§ **Work to complete**:
Instruction for the data below: set down exactly the lines from the line with "Go features are embedded as follows." to the line with "Inductive error : Type", inclusive, and no others.

§ **Material to process**:
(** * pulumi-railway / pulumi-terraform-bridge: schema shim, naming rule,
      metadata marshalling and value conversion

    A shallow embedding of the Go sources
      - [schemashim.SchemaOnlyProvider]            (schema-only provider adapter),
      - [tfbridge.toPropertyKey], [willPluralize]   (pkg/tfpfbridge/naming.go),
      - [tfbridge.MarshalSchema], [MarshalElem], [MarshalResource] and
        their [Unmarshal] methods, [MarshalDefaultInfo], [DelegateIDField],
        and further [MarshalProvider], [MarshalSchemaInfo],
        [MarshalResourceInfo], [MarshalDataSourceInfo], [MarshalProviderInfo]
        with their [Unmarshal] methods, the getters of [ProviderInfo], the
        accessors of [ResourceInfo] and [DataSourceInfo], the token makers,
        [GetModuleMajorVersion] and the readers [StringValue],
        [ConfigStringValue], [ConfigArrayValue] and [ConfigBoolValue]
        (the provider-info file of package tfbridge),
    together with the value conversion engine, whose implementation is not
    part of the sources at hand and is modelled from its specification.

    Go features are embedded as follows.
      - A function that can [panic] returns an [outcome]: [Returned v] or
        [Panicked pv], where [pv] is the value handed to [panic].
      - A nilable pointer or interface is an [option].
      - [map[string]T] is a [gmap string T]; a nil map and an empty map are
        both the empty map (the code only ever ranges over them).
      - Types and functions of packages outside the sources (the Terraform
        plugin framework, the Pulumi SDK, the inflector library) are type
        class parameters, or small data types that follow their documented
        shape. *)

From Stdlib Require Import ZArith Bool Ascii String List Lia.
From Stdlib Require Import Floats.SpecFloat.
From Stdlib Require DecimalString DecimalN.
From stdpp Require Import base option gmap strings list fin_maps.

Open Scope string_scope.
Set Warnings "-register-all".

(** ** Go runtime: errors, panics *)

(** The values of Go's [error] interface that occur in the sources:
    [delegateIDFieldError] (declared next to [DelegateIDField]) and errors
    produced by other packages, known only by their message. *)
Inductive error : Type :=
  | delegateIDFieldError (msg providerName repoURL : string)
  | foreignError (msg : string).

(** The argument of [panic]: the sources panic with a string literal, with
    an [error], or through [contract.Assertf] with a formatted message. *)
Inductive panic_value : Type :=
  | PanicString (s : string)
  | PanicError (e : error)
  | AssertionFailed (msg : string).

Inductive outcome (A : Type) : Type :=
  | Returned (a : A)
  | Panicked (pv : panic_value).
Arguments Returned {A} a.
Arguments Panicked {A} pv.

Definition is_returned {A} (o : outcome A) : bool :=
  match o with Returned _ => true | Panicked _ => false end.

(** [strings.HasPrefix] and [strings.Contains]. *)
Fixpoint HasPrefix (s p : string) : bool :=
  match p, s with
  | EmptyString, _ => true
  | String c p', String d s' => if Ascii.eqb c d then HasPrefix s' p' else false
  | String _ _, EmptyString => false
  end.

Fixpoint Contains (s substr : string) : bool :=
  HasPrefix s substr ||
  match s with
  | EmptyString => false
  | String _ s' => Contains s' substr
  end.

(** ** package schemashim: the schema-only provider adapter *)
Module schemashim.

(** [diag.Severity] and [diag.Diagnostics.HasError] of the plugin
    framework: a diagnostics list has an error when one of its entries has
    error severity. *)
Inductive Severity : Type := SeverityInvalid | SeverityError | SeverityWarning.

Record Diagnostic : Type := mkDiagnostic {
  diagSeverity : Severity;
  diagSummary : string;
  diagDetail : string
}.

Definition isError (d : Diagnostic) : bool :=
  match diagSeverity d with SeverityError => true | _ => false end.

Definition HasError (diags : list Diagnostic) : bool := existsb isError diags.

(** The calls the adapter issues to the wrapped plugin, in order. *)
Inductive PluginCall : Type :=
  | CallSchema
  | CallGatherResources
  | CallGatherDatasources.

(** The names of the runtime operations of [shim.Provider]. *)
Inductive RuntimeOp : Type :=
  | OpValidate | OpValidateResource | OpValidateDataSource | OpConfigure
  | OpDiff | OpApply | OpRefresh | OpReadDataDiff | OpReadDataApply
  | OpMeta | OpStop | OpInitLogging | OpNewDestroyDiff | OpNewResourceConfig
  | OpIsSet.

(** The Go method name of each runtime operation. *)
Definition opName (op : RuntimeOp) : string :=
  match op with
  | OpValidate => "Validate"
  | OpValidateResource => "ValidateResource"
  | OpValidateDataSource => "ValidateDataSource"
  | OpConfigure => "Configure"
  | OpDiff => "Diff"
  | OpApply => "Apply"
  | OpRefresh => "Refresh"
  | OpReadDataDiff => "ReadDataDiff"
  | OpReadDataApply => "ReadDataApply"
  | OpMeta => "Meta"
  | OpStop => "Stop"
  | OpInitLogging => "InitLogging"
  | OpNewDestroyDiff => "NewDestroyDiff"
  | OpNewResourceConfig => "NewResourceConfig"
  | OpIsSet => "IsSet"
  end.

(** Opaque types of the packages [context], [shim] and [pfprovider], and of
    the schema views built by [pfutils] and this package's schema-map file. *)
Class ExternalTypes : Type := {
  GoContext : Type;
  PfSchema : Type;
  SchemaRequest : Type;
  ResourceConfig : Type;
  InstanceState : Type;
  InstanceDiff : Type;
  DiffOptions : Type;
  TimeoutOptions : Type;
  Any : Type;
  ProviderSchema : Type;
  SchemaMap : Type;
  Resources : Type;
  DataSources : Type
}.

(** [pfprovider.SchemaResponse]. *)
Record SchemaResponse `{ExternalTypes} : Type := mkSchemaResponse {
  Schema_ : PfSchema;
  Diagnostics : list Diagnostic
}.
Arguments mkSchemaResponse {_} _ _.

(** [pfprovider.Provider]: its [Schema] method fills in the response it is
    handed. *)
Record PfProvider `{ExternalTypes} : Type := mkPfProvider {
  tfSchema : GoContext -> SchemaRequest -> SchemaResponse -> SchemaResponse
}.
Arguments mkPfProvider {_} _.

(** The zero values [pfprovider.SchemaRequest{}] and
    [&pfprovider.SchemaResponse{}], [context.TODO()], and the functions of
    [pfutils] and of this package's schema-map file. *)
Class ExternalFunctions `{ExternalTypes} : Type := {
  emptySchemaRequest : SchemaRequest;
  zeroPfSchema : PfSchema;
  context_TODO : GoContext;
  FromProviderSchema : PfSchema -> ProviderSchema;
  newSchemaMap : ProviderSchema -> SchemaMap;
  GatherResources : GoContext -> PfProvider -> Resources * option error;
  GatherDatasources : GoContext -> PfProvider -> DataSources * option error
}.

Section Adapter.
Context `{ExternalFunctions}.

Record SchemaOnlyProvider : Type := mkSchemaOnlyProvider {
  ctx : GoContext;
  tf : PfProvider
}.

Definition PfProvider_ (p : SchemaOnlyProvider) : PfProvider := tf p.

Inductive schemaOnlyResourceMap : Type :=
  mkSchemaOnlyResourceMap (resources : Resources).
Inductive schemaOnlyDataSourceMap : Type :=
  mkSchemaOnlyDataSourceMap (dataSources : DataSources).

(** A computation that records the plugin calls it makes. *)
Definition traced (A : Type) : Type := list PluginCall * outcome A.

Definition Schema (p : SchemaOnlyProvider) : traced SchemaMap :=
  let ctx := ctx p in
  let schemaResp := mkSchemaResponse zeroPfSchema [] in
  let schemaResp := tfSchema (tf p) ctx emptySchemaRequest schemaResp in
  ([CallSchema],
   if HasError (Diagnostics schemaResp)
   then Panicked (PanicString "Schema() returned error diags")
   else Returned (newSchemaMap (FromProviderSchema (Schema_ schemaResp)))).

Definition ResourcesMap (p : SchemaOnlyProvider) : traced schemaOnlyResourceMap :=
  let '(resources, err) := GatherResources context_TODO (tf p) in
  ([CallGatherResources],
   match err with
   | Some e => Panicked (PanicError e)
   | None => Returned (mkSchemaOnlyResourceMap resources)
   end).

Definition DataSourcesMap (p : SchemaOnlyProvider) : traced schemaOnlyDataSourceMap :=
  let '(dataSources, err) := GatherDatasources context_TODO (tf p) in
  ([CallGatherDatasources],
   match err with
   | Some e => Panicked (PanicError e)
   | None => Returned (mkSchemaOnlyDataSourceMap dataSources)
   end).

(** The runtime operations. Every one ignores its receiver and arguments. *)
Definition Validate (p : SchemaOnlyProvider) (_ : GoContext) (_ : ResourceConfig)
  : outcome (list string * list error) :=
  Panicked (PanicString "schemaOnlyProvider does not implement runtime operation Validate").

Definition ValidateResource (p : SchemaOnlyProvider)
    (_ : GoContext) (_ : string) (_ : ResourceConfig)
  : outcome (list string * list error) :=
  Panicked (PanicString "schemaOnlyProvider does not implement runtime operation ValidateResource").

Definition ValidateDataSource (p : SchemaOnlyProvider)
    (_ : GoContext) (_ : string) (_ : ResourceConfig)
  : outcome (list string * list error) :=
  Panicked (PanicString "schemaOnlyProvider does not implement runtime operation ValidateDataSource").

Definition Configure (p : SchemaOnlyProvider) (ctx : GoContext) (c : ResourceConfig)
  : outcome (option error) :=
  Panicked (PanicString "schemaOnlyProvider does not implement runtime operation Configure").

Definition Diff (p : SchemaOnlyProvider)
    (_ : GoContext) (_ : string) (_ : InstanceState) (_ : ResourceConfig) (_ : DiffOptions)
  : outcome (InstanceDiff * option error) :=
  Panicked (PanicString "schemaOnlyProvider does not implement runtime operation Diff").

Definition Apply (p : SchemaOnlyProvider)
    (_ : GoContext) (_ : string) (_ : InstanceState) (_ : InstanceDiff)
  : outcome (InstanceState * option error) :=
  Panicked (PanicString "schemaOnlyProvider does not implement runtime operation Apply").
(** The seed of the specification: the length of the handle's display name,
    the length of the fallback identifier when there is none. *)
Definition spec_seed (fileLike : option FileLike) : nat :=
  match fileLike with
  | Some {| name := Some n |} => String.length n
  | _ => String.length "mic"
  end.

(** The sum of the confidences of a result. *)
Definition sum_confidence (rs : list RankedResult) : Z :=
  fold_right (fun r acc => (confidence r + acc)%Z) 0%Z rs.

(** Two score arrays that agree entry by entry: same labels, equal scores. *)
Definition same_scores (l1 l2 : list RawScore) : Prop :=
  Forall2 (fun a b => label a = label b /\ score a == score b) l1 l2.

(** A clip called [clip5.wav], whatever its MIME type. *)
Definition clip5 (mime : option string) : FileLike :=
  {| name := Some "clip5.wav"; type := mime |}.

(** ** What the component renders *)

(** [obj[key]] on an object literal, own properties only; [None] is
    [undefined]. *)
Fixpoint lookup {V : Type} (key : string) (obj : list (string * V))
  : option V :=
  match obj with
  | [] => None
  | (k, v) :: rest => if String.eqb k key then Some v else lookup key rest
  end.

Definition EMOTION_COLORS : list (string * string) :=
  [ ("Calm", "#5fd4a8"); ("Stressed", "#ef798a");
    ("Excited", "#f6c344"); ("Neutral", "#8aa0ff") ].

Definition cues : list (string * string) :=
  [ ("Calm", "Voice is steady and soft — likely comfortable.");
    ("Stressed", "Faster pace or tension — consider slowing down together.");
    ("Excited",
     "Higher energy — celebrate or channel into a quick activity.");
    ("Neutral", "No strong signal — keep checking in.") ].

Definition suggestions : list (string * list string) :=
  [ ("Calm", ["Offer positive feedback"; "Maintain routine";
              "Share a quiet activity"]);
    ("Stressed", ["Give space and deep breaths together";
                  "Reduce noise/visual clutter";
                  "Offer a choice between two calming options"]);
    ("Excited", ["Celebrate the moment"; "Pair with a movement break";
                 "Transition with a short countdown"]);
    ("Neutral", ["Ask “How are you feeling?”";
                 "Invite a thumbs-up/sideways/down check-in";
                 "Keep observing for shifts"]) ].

§ **Solution**:
    Go features are embedded as follows.
      - A function that can [panic] returns an [outcome]: [Returned v] or
        [Panicked pv], where [pv] is the value handed to [panic].
      - A nilable pointer or interface is an [option].
      - [map[string]T] is a [gmap string T]; a nil map and an empty map are
        both the empty map (the code only ever ranges over them).
      - Types and functions of packages outside the sources (the Terraform
        plugin framework, the Pulumi SDK, the inflector library) are type
        class parameters, or small data types that follow their documented
        shape. *)

From Stdlib Require Import ZArith Bool Ascii String List Lia.
From Stdlib Require Import Floats.SpecFloat.
From Stdlib Require DecimalString DecimalN.
From stdpp Require Import base option gmap strings list fin_maps.

Open Scope string_scope.
Set Warnings "-register-all".

(** ** Go runtime: errors, panics *)

(** The values of Go's [error] interface that occur in the sources:
    [delegateIDFieldError] (declared next to [DelegateIDField]) and errors
    produced by other packages, known only by their message. *)
Inductive error : Type :=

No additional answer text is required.